### Material for the task
╭──
(** ** Generated types *)

Record CreateDBInstanceMessage := mkCreateDBInstanceMessage {
  cdm_AllocatedStorage : option Z; cdm_DBInstanceClass : string; cdm_DBInstanceIdentifier : string; cdm_Engine : string;
  cdm_EngineVersion : option string; cdm_MasterUserPassword : option string; cdm_MasterUsername : option string }.
Record DeleteDBInstanceMessage := mkDeleteDBInstanceMessage { ddm_DBInstanceIdentifier : string }.
Record DescribeDBInstancesMessage := mkDescribeDBInstancesMessage { sdm_DBInstanceIdentifier : option string }.
Record ModifyDBInstanceMessage := mkModifyDBInstanceMessage {
  mdm_AllocatedStorage : option Z; mdm_DBInstanceClass : option string; mdm_DBInstanceIdentifier : string;
  mdm_MasterUserPassword : option string }.
Record RebootDBInstanceMessage := mkRebootDBInstanceMessage { rdm_DBInstanceIdentifier : string }.
Record CreateDBSnapshotMessage := mkCreateDBSnapshotMessage {
  csm_DBInstanceIdentifier : string; csm_DBSnapshotIdentifier : string }.
Record DeleteDBSnapshotMessage := mkDeleteDBSnapshotMessage { dsm_DBSnapshotIdentifier : string }.
Record DescribeDBSnapshotsMessage := mkDescribeDBSnapshotsMessage {
  ssm_DBInstanceIdentifier : option string; ssm_DBSnapshotIdentifier : option string }.
Record RestoreDBInstanceFromDBSnapshotMessage := mkRestoreDBInstanceFromDBSnapshotMessage {
  rsm_DBInstanceIdentifier : string; rsm_DBSnapshotIdentifier : option string }.

Record Endpoint := mkEndpoint { Endpoint_Address : string; Endpoint_Port : Z }.
Record DBInstance := mkDBInstance {
  DBInstanceIdentifier : string; DBInstanceArn : string; DbiResourceId : string; db_Engine : string;
  db_EngineVersion : string; DBInstanceStatus : string; DBInstanceClass : string; AllocatedStorage : Z;
  MasterUsername : string; DBName : string; db_Endpoint : option Endpoint }.
Record DBSnapshot := mkDBSnapshot {
  DBSnapshotIdentifier : string; snap_DBInstanceIdentifier : string; dbs_Engine : string; dbs_EngineVersion : string;
  dbs_Status : string }.

(** The results: an instance for CreateDBInstance, DeleteDBInstance,
    ModifyDBInstance, RebootDBInstance and the restore, a snapshot for
    CreateDBSnapshot and DeleteDBSnapshot. *)
Inductive output :=
  | DBInstanceResult (DBInstance_ : DBInstance)
  | DBInstanceMessage (DBInstances : list DBInstance)
  | DBSnapshotResult (DBSnapshot_ : DBSnapshot)
  | DBSnapshotMessage (DBSnapshots : list DBSnapshot).

(** ** Helpers of the adapter *)

Definition strDeref (p : option string) : string := default "" p.
Definition rdsRegion : string := "us-east-1".
Definition rdsAccount : string := "000000000000".
Definition instanceARN (name : string) : string := "arn:aws:rds:" +:+ rdsRegion +:+ ":" +:+ rdsAccount +:+ ":db:" +:+ name.
Definition dbiResourceID (name : string) : string := "db-" +:+ name.

Definition awsEngineToDomain (s : string) : Engine :=
  if String.eqb s "postgres" || String.eqb s "aurora-postgresql" then EnginePostgres
  else if String.eqb s "mysql" || String.eqb s "aurora-mysql" then EngineMySQL
  else EngineUnknown.
Definition domainEngineToAWS (e : Engine) : string :=
  match e with EnginePostgres => "postgres" | EngineMySQL => "mysql" | EngineUnknown => "unknown" end.
Definition awsStatusFromDomain (s : Status) : string :=
  match s with
  | StatusCreating => "creating" | StatusAvailable => "available" | StatusModifying => "modifying"
  | StatusRebooting => "rebooting" | StatusDeleting => "deleting" | StatusUnknown => "unknown"
  end.

Definition instanceToAWS (inst : Instance_) : DBInstance :=
  let c := Instance_Connection inst in
  mkDBInstance (Instance_Name inst) (instanceARN (Instance_Name inst)) (dbiResourceID (Instance_Name inst))
    (domainEngineToAWS (Instance_Engine inst)) (Instance_EngineVersion inst) (awsStatusFromDomain (Instance_Status inst))
    (Instance_InstanceClass inst) (wrap_s 32 (Instance_AllocatedStorageGB inst)) (Connection_MasterUsername c)
    (DatabaseName c)
    (if bool_decide (Instance_Status inst = StatusAvailable) && negb (String.eqb (Host c) "")
     then Some (mkEndpoint (Host c) (wrap_s 32 (Port c))) else None).
Definition snapshotToAWS (s : Snapshot) : DBSnapshot :=
  mkDBSnapshot (Snapshot_ID s) (Snapshot_Instance s) (domainEngineToAWS (Snapshot_Engine s)) (Snapshot_EngineVersion s)
    (awsStatusFromDomain (Snapshot_Status s)).

(** [domain.Instance{}] and [domain.Snapshot{}], with the fields some answers set. *)
Definition Instance_of (name : string) (st : Status) : Instance_ :=
  mkInstance name EngineUnknown "" st 0 "" "" noConnection zeroTime.
Definition Snapshot_of (id : string) (st : Status) : Snapshot := mkSnapshot id "" EngineUnknown "" zeroTime st.

Definition invalid_parameter (message : string) : api_error :=
  EBackend (mkBackendError 400 "Sender" "InvalidParameterValue" message).

(** ** The adapter *)

Section adapter.
Context `{RDBMS_ St} (Quote : string → string).
Implicit Types (s : St) (d : Draws St).

(** Every error of the domain is a [*domain.Error]. *)
Definition mapDomainErr (err : error) : api_error :=
  let 'DomainError kind _ _ _ := err in
  let sender status code := EBackend (mkBackendError status "Sender" code (Error_text Quote err)) in
  match kind with
  | KindNoSuchInstance => sender 404 "DBInstanceNotFound"
  | KindInstanceAlreadyExists => sender 400 "DBInstanceAlreadyExists"
  | KindNoSuchSnapshot => sender 404 "DBSnapshotNotFound"
  | KindSnapshotAlreadyExists => sender 400 "DBSnapshotAlreadyExists"
  | KindInvalidArgument => sender 400 "InvalidParameterValue"
  | _ => EBackend (mkBackendError 500 "Receiver" "InternalFailure" (Error_text Quote err))
  end.

(** A call of the domain whose error ends the method. *)
Definition call {A B} (c : St * result A) (k : A → St → St * api B) : St * api B :=
  match c.2 with
  | Ok a => k a c.1
  | Err e => (c.1, Err (mapDomainErr e))
  | Panic => (c.1, Panic)
  end.

(** [inst, _ := a.s.DescribeInstance(ctx, name)] after a call that succeeded. *)
Definition described d (name : string) s : St * api output :=
  match v_DescribeInstance name (v_others d s) with
  | (s, Ok inst) => (s, Ok (DBInstanceResult (instanceToAWS inst)))
  | (s, Err _) => (s, Ok (DBInstanceResult (instanceToAWS (Instance_of "" StatusUnknown))))
  | (s, Panic) => (s, Panic)
  end.

Definition Adapter_CreateDBInstance d (i : CreateDBInstanceMessage) s : St * api output :=
  let name := cdm_DBInstanceIdentifier i in
  if String.eqb name "" then (s, Err (invalid_parameter "DBInstanceIdentifier is required"))
  else
    let engine := awsEngineToDomain (cdm_Engine i) in
    if bool_decide (engine = EngineUnknown) then (s, Err (invalid_parameter ("unsupported Engine: " +:+ cdm_Engine i)))
    else call (v_CreateInstance d name
        (mkCreateInstanceOptions engine (strDeref (cdm_EngineVersion i)) (strDeref (cdm_MasterUsername i))
          (strDeref (cdm_MasterUserPassword i)) (default 0 (cdm_AllocatedStorage i)) (cdm_DBInstanceClass i) "") s)
      (λ res s, (s, Ok (DBInstanceResult (instanceToAWS (cir_Instance res))))).

Definition Adapter_DeleteDBInstance (i : DeleteDBInstanceMessage) s : St * api output :=
  let name := ddm_DBInstanceIdentifier i in
  call (v_DeleteInstance name s) (λ _ s, (s, Ok (DBInstanceResult (instanceToAWS (Instance_of name StatusDeleting))))).

Definition Adapter_DescribeDBInstances (i : DescribeDBInstancesMessage) s : St * api output :=
  let name := strDeref (sdm_DBInstanceIdentifier i) in
  if negb (String.eqb name "")
  then call (v_DescribeInstance name s) (λ inst s, (s, Ok (DBInstanceMessage [instanceToAWS inst])))
  else call (v_ListInstances (mkListInstancesOptions "" 0 "") s) (λ res s,
    (s, Ok (DBInstanceMessage (instanceToAWS <$> lir_Instances res)))).

Definition Adapter_ModifyDBInstance d (i : ModifyDBInstanceMessage) s : St * api output :=
  let name := mdm_DBInstanceIdentifier i in
  let opt := mkModifyInstanceOptions (default 0 (mdm_AllocatedStorage i)) (strDeref (mdm_DBInstanceClass i))
               (strDeref (mdm_MasterUserPassword i)) in
  call (v_ModifyInstance name opt s) (λ _, described d name).

Definition Adapter_RebootDBInstance d (i : RebootDBInstanceMessage) s : St * api output :=
  let name := rdm_DBInstanceIdentifier i in
  call (v_RebootInstance name s) (λ _, described d name).

Definition Adapter_CreateDBSnapshot d (i : CreateDBSnapshotMessage) s : St * api output :=
  call (v_CreateSnapshot d (csm_DBInstanceIdentifier i) (csm_DBSnapshotIdentifier i) s) (λ snap s,
    (s, Ok (DBSnapshotResult (snapshotToAWS snap)))).

(** The snapshot is read before it is deleted; its error matters only when the
    deletion succeeds. *)
Definition Adapter_DeleteDBSnapshot d (i : DeleteDBSnapshotMessage) s : St * api output :=
  let id := dsm_DBSnapshotIdentifier i in
  match v_DescribeSnapshot id s with
  | (s, Panic) => (s, Panic)
  | (s, read) =>
      call (v_DeleteSnapshot id (v_others d s)) (λ _ s,
        (s, Ok (DBSnapshotResult (snapshotToAWS
                 match read with Ok snap => snap | _ => Snapshot_of id StatusDeleting end))))
  end.

Definition Adapter_DescribeDBSnapshots (i : DescribeDBSnapshotsMessage) s : St * api output :=
  let id := strDeref (ssm_DBSnapshotIdentifier i) in
  if negb (String.eqb id "")
  then call (v_DescribeSnapshot id s) (λ snap s, (s, Ok (DBSnapshotMessage [snapshotToAWS snap])))
  else call (v_ListSnapshots (mkListSnapshotsOptions (strDeref (ssm_DBInstanceIdentifier i)) 0 "") s) (λ res s,
    (s, Ok (DBSnapshotMessage (snapshotToAWS <$> lsr_Snapshots res)))).

Definition Adapter_RestoreDBInstanceFromDBSnapshot d (i : RestoreDBInstanceFromDBSnapshotMessage) s : St * api output :=
  call (v_RestoreFromSnapshot d (strDeref (rsm_DBSnapshotIdentifier i)) (rsm_DBInstanceIdentifier i) s) (λ res s,
    (s, Ok (DBInstanceResult (instanceToAWS (cir_Instance res))))).
End adapter.

(** ** Handlers and routes *)

Inductive rds_op :=
  | CreateDBInstanceHandler | DeleteDBInstanceHandler | DescribeDBInstancesHandler | ModifyDBInstanceHandler
  | RebootDBInstanceHandler | CreateDBSnapshotHandler | DeleteDBSnapshotHandler | DescribeDBSnapshotsHandler
  | RestoreDBInstanceFromDBSnapshotHandler.

Definition op_name (o : rds_op) : string :=
  match o with
  | CreateDBInstanceHandler => "CreateDBInstance" | DeleteDBInstanceHandler => "DeleteDBInstance"
  | DescribeDBInstancesHandler => "DescribeDBInstances" | ModifyDBInstanceHandler => "ModifyDBInstance"
  | RebootDBInstanceHandler => "RebootDBInstance" | CreateDBSnapshotHandler => "CreateDBSnapshot"
  | DeleteDBSnapshotHandler => "DeleteDBSnapshot" | DescribeDBSnapshotsHandler => "DescribeDBSnapshots"
  | RestoreDBInstanceFromDBSnapshotHandler => "RestoreDBInstanceFromDBSnapshot"
  end.
Definition rds_ops : list rds_op :=
  [CreateDBInstanceHandler; DeleteDBInstanceHandler; DescribeDBInstancesHandler; ModifyDBInstanceHandler;
   RebootDBInstanceHandler; CreateDBSnapshotHandler; DeleteDBSnapshotHandler; DescribeDBSnapshotsHandler;
   RestoreDBInstanceFromDBSnapshotHandler].
Definition RegisterRDSRoutes : Router rds_op :=
  fold_left (λ rt o, Register (op_name o) o rt) rds_ops (NewRouter "AmazonRDSv19").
╰──
### Work to complete
Say how many lines of the records include the string "EnginePostgres"; the number alone is enough.

### Reply to the exercise
2